## TASK STATEMENT
Search through the entries for the word "insertion" and copy every line that has it.

▬▬▬

(** * lib/repository.py: entry validation, entry store, release resolution,
      add-on manifest aggregation and asset URL resolution.

    A shallow embedding of [src/lib/repository.py].  Python values coming
    out of [json.load] are an inductive type, exceptions are a sum type,
    and the methods of [Repository] are functions in a state-and-exception
    monad whose state carries the [OrderedDict] of add-ons, the two TTL
    caches, the log and the list of URLs handed to [urlopen]. *)

From Stdlib Require Import String Ascii List ZArith Bool Lia SpecFloat.
From Stdlib Require Import Permutation.
Import ListNotations.
Open Scope string_scope.
Open Scope Z_scope.

Set Warnings "-register-all".

(** ** Python values *)

(** What [json.load] produces (None, bool, int, float, str, list, dict),
    plus tuples, which [validate_json_schema] accepts next to lists.
    A dict is kept as an association list in insertion order; its keys are
    values because the validator inspects keys that are not strings. *)
Inductive value : Type :=
| VNone
| VBool (b : bool)
| VInt (n : Z)
| VFloat (f : spec_float)
| VStr (s : string)
| VList (l : list value)
| VTuple (l : list value)
| VDict (d : list (value * value)).

(** Exceptions of the code and of the library calls it makes.  [Unmodelled]
    marks Python behaviour that this development does not describe (for
    instance [str.format] rendering a list): no theorem below relies on it. *)
Inductive exn : Type :=
| InvalidSchemaError
| KeyError
| TypeError
| AttributeError
| ValueError
| IndexError
| URLError
| ParseError
| OSError
| Unmodelled.

Inductive res (A : Type) : Type :=
| Ok (a : A)
| Raise (e : exn).
Arguments Ok {A} a.
Arguments Raise {A} e.

Definition res_bind {A B} (r : res A) (k : A -> res B) : res B :=
  match r with
  | Ok a => k a
  | Raise e => Raise e
  end.

Declare Scope res_scope.
Delimit Scope res_scope with res.
Notation "x <- c1 ;; c2" := (res_bind c1 (fun x => c2))
  (at level 61, c1 at next level, right associativity) : res_scope.
Notation "c1 ;; c2" := (res_bind c1 (fun _ => c2))
  (at level 61, right associativity) : res_scope.

(** Python truthiness, as used by [x or y] and [if x and ...]. *)
Definition truthy (v : value) : bool :=
  match v with
  | VNone => false
  | VBool b => b
  | VInt n => negb (n =? 0)
  | VFloat (S754_zero _) => false
  | VFloat _ => true
  | VStr s => negb (s =? "")%string
  | VList l | VTuple l => match l with [] => false | _ => true end
  | VDict d => match d with [] => false | _ => true end
  end.

(** Modelled from the spec: [lib.utils.string_types] is not part of the
    source at hand; the spec calls the fields it types "string", so
    [isinstance(v, string_types)] is "v is a str". *)
Definition is_string (v : value) : bool :=
  match v with VStr _ => true | _ => false end.

Definition is_dict (v : value) : bool :=
  match v with VDict _ => true | _ => false end.

Definition is_list (v : value) : bool :=
  match v with VList _ => true | _ => false end.

Definition is_tuple (v : value) : bool :=
  match v with VTuple _ => true | _ => false end.

(** [v == s] for a str [s]: only a str compares equal to a str. *)
Definition eq_str (s : string) (v : value) : bool :=
  match v with VStr s' => (s' =? s)%string | _ => false end.
(** * BLUR: redaction rule engine, structural cleaner and helpers

    A shallow embedding of [blur_app/core/rules.py], [utils.py],
    [cleaner_docx.py], [processor_docx.py] and the loader of
    [playbooks.py], followed by the properties proved about them.

    Conventions.
    - A Python [str] is a [string]: every character is a code point below
      256.  Case folding, [\d], [\w], [\s] and [str.strip] are therefore
      the restrictions of Python's Unicode behaviour to that range.
    - A Python [int] is a [Z]; lengths and positions are [nat].
    - A Python [dict] is an association list in insertion order whose keys
      are pairwise distinct ([Dict]).
    - A raised exception is [None] in the option monad; the loader, which
      raises exceptions of several classes, returns [Py.Ok] or [Py.Raise]. *)

From Stdlib Require Import String Ascii List Arith ZArith Lia Bool DecimalString
  Sorted.
Import ListNotations.
Open Scope string_scope.
Open Scope nat_scope.

Notation "x <- e ;; k" :=
  (match e with Some x => k | None => None end)
  (at level 61, e at next level, right associativity).
Notation "' p <- e ;; k" :=
  (match e with Some p => k | None => None end)
  (at level 61, p pattern, e at next level, right associativity).

(** A loop over a list whose body may raise. *)
Fixpoint fold_option {A B} (f : A -> B -> option A) (l : list B) (a : A)
    : option A :=
  match l with
  | [] => Some a
  | x :: rest => a' <- f a x ;; fold_option f rest a'
  end.

(** ** Python [str] operations *)

Module PyStr.

Fixpoint drop (n : nat) (s : string) : string :=
  match n, s with
  | S k, String _ r => drop k r
  | _, _ => s
  end.

Fixpoint take (n : nat) (s : string) : string :=
  match n, s with
  | S k, String c r => String c (take k r)
  | _, _ => ""
  end.

(** [s[b:e]] for non-negative bounds. *)
Definition slice (b e : nat) (s : string) : string := take (e - b) (drop b s).

(** [s[:n]] for any integer [n]: a negative bound counts from the end. *)
Definition slice_to (n : Z) (s : string) : string :=
  if (n <? 0)%Z
  then take (String.length s - Z.to_nat (- n)) s
  else take (Z.to_nat n) s.

Fixpoint repeat_str (s : string) (n : nat) : string :=
  match n with
  | 0 => ""
  | S k => s ++ repeat_str s k
  end.

(** [bool(s)] of an optional string, and [a or b]. *)
Definition truthy (o : option string) : bool :=
  match o with
  | Some (String _ _) => true
  | _ => false
  end.

Definition or_else (o : option string) (d : string) : string :=
  match o with
  | Some (String c r) => String c r
  | _ => d
  end.

Definition is_upper_ascii (c : ascii) : bool :=
  let n := nat_of_ascii c in
  ((65 <=? n) && (n <=? 90)) || ((192 <=? n) && (n <=? 222) && negb (n =? 215)).

Definition is_lower_ascii (c : ascii) : bool :=
  let n := nat_of_ascii c in
  ((97 <=? n) && (n <=? 122)) || ((224 <=? n) && (n <=? 254) && negb (n =? 247)).

(** [str.lower] and [str.upper] on one character below 256 whose case
    partner is below 256 too. *)
Definition lower (c : ascii) : ascii :=
  if is_upper_ascii c then ascii_of_nat (nat_of_ascii c + 32) else c.

Definition upper (c : ascii) : ascii :=
  if is_lower_ascii c then ascii_of_nat (nat_of_ascii c - 32) else c.

(** Character comparison under [re.IGNORECASE] ([ci = true]) or exact. *)
Definition char_eq (ci : bool) (a b : ascii) : bool :=
  if ci then Ascii.eqb (lower a) (lower b) else Ascii.eqb a b.

(** [s.startswith(p)], with the comparison of [char_eq]. *)
Fixpoint starts_with_by (ci : bool) (p s : string) : bool :=
  match p, s with
  | "", _ => true
  | String a p', String b s' => char_eq ci a b && starts_with_by ci p' s'
  | String _ _, "" => false
  end.

Definition startswith (s p : string) : bool := starts_with_by false p s.

Definition endswith (s p : string) : bool :=
  (String.length p <=? String.length s)
  && String.eqb (drop (String.length s - String.length p) s) p.

(** [str.isspace] on one character. *)
Definition isspace (c : ascii) : bool :=
  let n := nat_of_ascii c in
  ((9 <=? n) && (n <=? 13)) || ((28 <=? n) && (n <=? 32))
  || (n =? 133) || (n =? 160).

Fixpoint lstrip (s : string) : string :=
  match s with
  | String c r => if isspace c then lstrip r else s
  | "" => ""
  end.

(** Drops trailing whitespace: a character is kept when something that is
    kept follows it or when it is not whitespace. *)
Fixpoint rstrip (s : string) : string :=
  match s with
  | "" => ""
  | String c r =>
      match rstrip r with
      | "" => if isspace c then "" else String c ""
      | r' => String c r'
      end
  end.

Definition strip (s : string) : string := rstrip (lstrip s).

(** [s.replace(old, new)] for a non-empty [old]: leftmost occurrences,
    not overlapping.  [skip] counts the characters of the occurrence just
    replaced that are still to be passed over. *)
Fixpoint replace_go (old new s : string) (skip : nat) : string :=
  match s with
  | "" => ""
  | String c r =>
      match skip with
      | S k => replace_go old new r k
      | 0 =>
          if starts_with_by false old s
          then new ++ replace_go old new r (String.length old - 1)
          else String c (replace_go old new r 0)
      end
  end.

(** [s.replace("", new)] puts [new] before every character and at the
    end. *)
Fixpoint interleave (new s : string) : string :=
  match s with
  | "" => new
  | String c r => new ++ String c (interleave new r)
  end.

Definition replace (s old new : string) : string :=
  match old with
  | "" => interleave new s
  | _ => replace_go old new s 0
  end.

(** [str(n)] for a non-negative integer. *)
Definition of_nat (n : nat) : string := NilEmpty.string_of_uint (Nat.to_uint n).

(** The limit of [sys.get_int_max_str_digits()], at its default. *)
Definition max_str_digits : nat := 4300.

Definition is_decimal (c : ascii) : bool :=
  let n := nat_of_ascii c in (48 <=? n) && (n <=? 57).

(** The digits of an integer literal given to [int]: single
    underscores may stand between digits.  [after_digit] tells that the
    character before was a digit. *)
Fixpoint read_int (s : string) (acc : Z) (count : nat) (after_digit : bool)
    : option (Z * nat) :=
  match s with
  | "" => if after_digit then Some (acc, count) else None
  | String c r =>
      if is_decimal c
      then read_int r (10 * acc + Z.of_nat (nat_of_ascii c - 48))%Z (S count) true
      else if Ascii.eqb c "_" && after_digit then read_int r acc count false
      else None
  end.

(** The whitespace [int] skips around the literal: the ASCII
    whitespace of C and the other Unicode spaces, which leaves out the
    four separators 0x1C to 0x1F that [str.strip] removes. *)
Definition int_space (c : ascii) : bool :=
  let n := nat_of_ascii c in
  ((9 <=? n) && (n <=? 13)) || (n =? 32) || (n =? 133) || (n =? 160).

Fixpoint lstrip_int (s : string) : string :=
  match s with
  | String c r => if int_space c then lstrip_int r else s
  | "" => ""
  end.

Fixpoint rstrip_int (s : string) : string :=
  match s with
  | "" => ""
  | String c r =>
      match rstrip_int r with
      | "" => if int_space c then "" else String c ""
      | r' => String c r'
      end
  end.

(** [int(s)] for a string; [None] is [ValueError]. *)
Definition parse_int (s : string) : option Z :=
  let body := rstrip_int (lstrip_int s) in
  let '(negative, digits) :=
    match body with
    | String "-"%char r => (true, r)
    | String "+"%char r => (false, r)
    | _ => (false, body)
    end in
  match read_int digits 0 0 false with
  | Some (z, count) =>
      if max_str_digits <? count then None
      else Some (if negative then (- z)%Z else z)
  | None => None
  end.

End PyStr.

(** ** Python [dict] with string keys, in insertion order *)

Module Dict.

Definition t (V : Type) : Type := list (string * V).

Fixpoint get {V} (d : t V) (k : string) : option V :=
  match d with
  | [] => None
  | (k', v) :: r => if String.eqb k' k then Some v else get r k
  end.

(** [d.get(k, dflt)] *)
Definition get_default {V} (d : t V) (k : string) (dflt : V) : V :=
  match get d k with
  | Some v => v
  | None => dflt
  end.

(** [d[k] = v]: an existing key keeps its place, a new key goes last. *)
Fixpoint set {V} (d : t V) (k : string) (v : V) : t V :=
  match d with
  | [] => [(k, v)]
  | (k', v') :: r =>
      if String.eqb k' k then (k', v) :: r else (k', v') :: set r k v
  end.

(** [k in d] *)
Definition contains {V} (d : t V) (k : string) : bool :=
  match get d k with
  | Some _ => true
  | None => false
  end.

(** [d.pop(k, None)], the popped value dropped. *)
Definition pop {V} (d : t V) (k : string) : t V :=
  filter (fun e => negb (String.eqb (fst e) k)) d.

▬▬▬

## ANSWER TO THIS TASK
    A dict is kept as an association list in insertion order; its keys are
    - A Python [dict] is an association list in insertion order whose keys
(** ** Python [dict] with string keys, in insertion order *)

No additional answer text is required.